## About this exercise
Each line that contains the word "Context" is to be copied from the records below.

## Material shown
Lemma add_params_spec (params : list (gnu_option * string)) (v : argv) (l : list string) :
  represents v l → params_ok params →
  ∃ v', add_params params v = Ok v' ∧ represents v' (l ++ map (λ ov, param_text ov.1 ov.2) params).
Proof.
  intros Hv Hp. revert v l Hv. unfold add_params. induction Hp as [|[o value] params [Ho Hn] _ IH]; intros v l Hv.
  { exists v. by rewrite app_nil_r. }
  cbn [foldl fst snd map]. destruct (outgoing_add_param_spec o value v l Hv) as (v1 & E1 & H1).
  cbn [mbind res_bind]. rewrite E1. destruct (classify_param o value Ho) as [[n En] _].
  destruct (IH v1 _ H1) as (v' & E & H'). exists v'. split; [exact E|]. rewrite <-app_assoc in H'.
  unfold param_args, param_text in *. rewrite En in *. cbn [map default app] in *.
  rewrite c_str_id in H'; [exact H'|].
  cbn [fst snd] in Hn, Ho. rewrite !nul_free_app, Hn, andb_true_r.
  clear -En Ho. revert n En. unfold daemon_params in Ho. rewrite !elem_of_cons, elem_of_nil in Ho.
  repeat (destruct Ho as [->|Ho]; [intros n [= <-]; reflexivity|]). done.
Qed.

(** ** The settings of the environment *)

Section Daemon.
Context `{Compute} `{LibPals} `{Build}.
Context (moved : nat → bool).

Lemma handle_options_app (l l' : list parsed) (d d1 : dstate) :
  handle_options moved l d = (Ok None, d1) → handle_options moved (l ++ l') d = handle_options moved l' d1.
Proof.
  revert d. induction l as [|p l IH]; intros d E; [by injection E as <-|]. cbn [app handle_options] in *.
  apply bind_Ok in E as (e & d2 & E1 & E2). rewrite (bind_run_Ok _ _ _ _ _ E1).
  destruct e as [code|]; [discriminate E2|by apply IH].
Qed.

(** Settings are pushed in order. *)
Lemma handle_env (vars : list string) (d : dstate) (l : list string) :
  holds (default newStack (d_env_args d)) l → (length l + length vars ≤ CTI_DEFAULT_STACK)%nat →
  ∃ d', handle_options moved (map param_parsed (env_params vars)) d = (Ok None, d') ∧
    d_env d' = d_env d ∧ d_trace d' = d_trace d ∧ d_opts d' = d_opts d ∧
    (vars = [] ∧ d' = d ∨ ∃ s, d_env_args d' = Some s ∧ holds s (rev (map strip_spaces vars) ++ l)).
Proof.
  revert d l. induction vars as [|v vars IH]; intros d l Hl Hlen.
  { exists d. split_and!; [done..|by left]. }
  cbn [length] in Hlen. destruct (push_holds moved (strip_spaces v) _ l Hl) as (s & E & Hs); [lia|].
  destruct (IH (dset_env_args (Some s) d) (strip_spaces v :: l)) as (d' & E' & He & Ht & Ho & Ha);
    [exact Hs|cbn [length]; lia|].
  exists d'. split_and!; [|done..|].
  - cbn [map env_params handle_options]. unfold env_params in E'. rewrite <-E'. unfold handle_option, param_parsed.
    cbn [opt_val DaemonArgv.EnvVariable fst snd default]. change (char_of_val 101) with "e"%char.
    rewrite decide_False by done. rewrite decide_True by done.
    unfold mbind, M_bind, get, lift, modify.
    change (id v) with v. rewrite E. done.
  - right. destruct Ha as [[-> ->]|(s' & ? & ?)]; [by exists s|]. exists s'. split; [done|].
    cbn [map rev]. by rewrite <-app_assoc.
Qed.

(** The environment that settings make of one; the last counts. *)
Definition apply_settings (settings : list (string * string)) (env : gmap string string) : gmap string string :=
  foldl (λ e nv, <[nv.1 := nv.2]> e) env settings.

Definition setting_text (nv : string * string) : string := nv.1 +:+ "=" +:+ nv.2.

Definition setting_ok (nv : string * string) : Prop := nv.1 ≠ "" ∧ no_char "=" nv.1 = true.

Lemma process_env_run (settings : list (string * string)) (s : cti_stack string) (d : dstate) (fuel : nat) :
  Forall setting_ok settings → holds s (map setting_text settings) → (length settings < fuel)%nat →
  process_env_args fuel s d = (Ok tt, dset_env (apply_settings settings (d_env d)) d).
Proof.
  intros Hok. revert s d fuel. induction Hok as [|[n v] settings [Hne Hn] _ IH]; intros s d fuel Hs Hf;
    (destruct fuel as [|fuel]; [cbn [length] in Hf; lia|]).
  - rewrite Hs. by destruct d.
  - cbn [map] in Hs. destruct (pop_holds s _ _ Hs) as (s' & E & Hs'). cbn [process_env_args].
    unfold mbind at 1, M_bind at 1, lift at 1. rewrite E. unfold setting_text at 1. cbn [fst snd] in *.
    change ("=" +:+ v) with (String "=" v). rewrite split_at_app by done.
    destruct (is_empty n) eqn:En; [by apply is_empty_spec in En|].
    unfold d_setenv, mbind, M_bind, modify. cbn [length] in Hf. rewrite IH by (done || lia). by destruct d.
Qed.

Lemma apply_settings_lookup (settings : list (string * string)) (env : gmap string string) (name : string) :
  apply_settings (rev settings) env !! name =
    match List.find (λ nv : string * string, bool_decide (nv.1 = name)) settings with
    | Some nv => Some nv.2
    | None => env !! name
    end.
Proof.
  unfold apply_settings. induction settings as [|[n v] settings IH]; [done|].
  cbn [rev List.find fst snd]. rewrite foldl_app. cbn [foldl fst snd]. case_bool_decide as E; [subst n; by rewrite lookup_insert_eq|].
  by rewrite lookup_insert_ne.
Qed.

(** Of the settings of the environment on its command line the daemon keeps, for every name,
    the first: up to 128 settings are read from the options and applied; other names keep what the
    environment of the daemon has. *)
Theorem first_setting_wins (settings : list (string * string)) (d : dstate) :
  Forall setting_ok settings → Forall (λ nv, strip_spaces (setting_text nv) = setting_text nv) settings →
  (length settings ≤ CTI_DEFAULT_STACK)%nat → d_env_args d = None →
  ∃ d', (handle_options moved (map param_parsed (env_params (map setting_text settings)));; process_env) d
          = (Ok tt, d') ∧ d_trace d' = d_trace d ∧
    ∀ name, d_env d' !! name =
      match List.find (λ nv : string * string, bool_decide (nv.1 = name)) settings with
      | Some nv => Some nv.2
      | None => d_env d !! name
      end.
Proof.
  intros Hok Hstrip Hlen Hd.
  destruct (handle_env (map setting_text settings) d []) as (d1 & E & He & Ht & Ho & Ha).
  { by rewrite Hd. }
  { by rewrite length_map. }
  rewrite (bind_run_Ok _ _ _ _ _ E). unfold process_env. unfold mbind, M_bind, get.
  destruct Ha as [[Hnil ->]|(s & Es & Hs)].
  { apply map_eq_nil in Hnil as ->. exists d. by rewrite Hd. }
  rewrite Es. eexists. rewrite (process_env_run (rev settings) s).
  - split; [reflexivity|]. split; [exact Ht|]. intros name. cbn. rewrite apply_settings_lookup. by rewrite He.
  - by apply Forall_rev.
  - rewrite app_nil_r in Hs. rewrite map_rev. rewrite map_map in Hs.
    by rewrite (map_ext_Forall _ _ Hstrip) in Hs.
  - rewrite Hs. cbn. rewrite length_app, !length_rev, !length_map. cbn. lia.
Qed.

## Answer for this exercise
Context `{Compute} `{LibPals} `{Build}.
Context (moved : nat → bool).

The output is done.